*WORK REQUIRED:*
Which lines of the entries below contain the string "that"? Copy each one.

*RECORDED INFORMATION:*
(** * Gemini Vision Scanner: the scan orchestration core

    A shallow embedding of the scan state machine of [static/scanner.js]
    together with the constants of [static/constants.js], the scan-button part
    of [static/ui-manager.js], the daily-limit check of
    [static/api-client.js] and the listeners of [static/app.js] that call
    into the scanner.

    Conventions of the embedding.
    - The module-scope variables of the JavaScript modules become the fields
      of one record, [World]; every function of the source becomes a function
      on [World] with the name it has in the source.
    - The host (browser) is part of [World]: the callbacks registered with
      [setTimeout], [setInterval] and [requestAnimationFrame] and the network
      requests that are awaited.
    - JavaScript numbers that hold counters are [nat] or [Z]; numbers that hold
      ratios and delays are exact rationals ([Q]); rounding of IEEE doubles is
      not modelled.
    - Strings are [string] (8-bit characters); the en dash of the confidence
      pattern is its three UTF-8 bytes.  Case mapping and white space are the
      ASCII ones.
    - Text shown to the user, CSS classes and canvas drawing are left out; the
      [disabled] attribute of the scan button is kept. *)

From Stdlib Require Import ZArith QArith Qround Qminmax Bool List Arith Lia Lqa.
From Stdlib Require Import Ascii String DecimalString Sorted Permutation.
Import ListNotations.

Set Implicit Arguments.
Close Scope Q_scope.
Local Open Scope bool_scope.

(* ------------------------------------------------------------------ *)
(** ** constants.js *)

Definition STABILITY_THRESHOLD : nat := 20.
Definition MOTION_THRESHOLD : Z := 30%Z.
Definition MOTION_CANVAS_WIDTH : Z := 64%Z.
Definition MOTION_CANVAS_HEIGHT : Z := 48%Z.
Definition RETRY_BASE_DELAY_MS : Z := 5000%Z.
Definition RETRY_MAX_DELAY_MS : Z := 60000%Z.
Definition ENFORCE_CLIENT_DAILY_LIMIT : bool := false.
Definition IMAGE_HASH_SIZE : nat := 8.
Definition IMAGE_HASH_THRESHOLD : Q := (95 # 100)%Q.

(** [ScanState]: the frozen enumeration. *)
Inductive ScanState : Set :=
| IDLE | SCANNING | ANALYZING | PAUSED_ERROR | PAUSED_DUPLICATE | COOLDOWN.

Definition ScanState_eqb (a b : ScanState) : bool :=
  match a, b with
  | IDLE, IDLE | SCANNING, SCANNING | ANALYZING, ANALYZING
  | PAUSED_ERROR, PAUSED_ERROR | PAUSED_DUPLICATE, PAUSED_DUPLICATE
  | COOLDOWN, COOLDOWN => true
  | _, _ => false
  end.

*YOUR RESPONSE:*
    [static/api-client.js] and the listeners of [static/app.js] that call
      requests that are awaited.
    - JavaScript numbers that hold counters are [nat] or [Z]; numbers that hold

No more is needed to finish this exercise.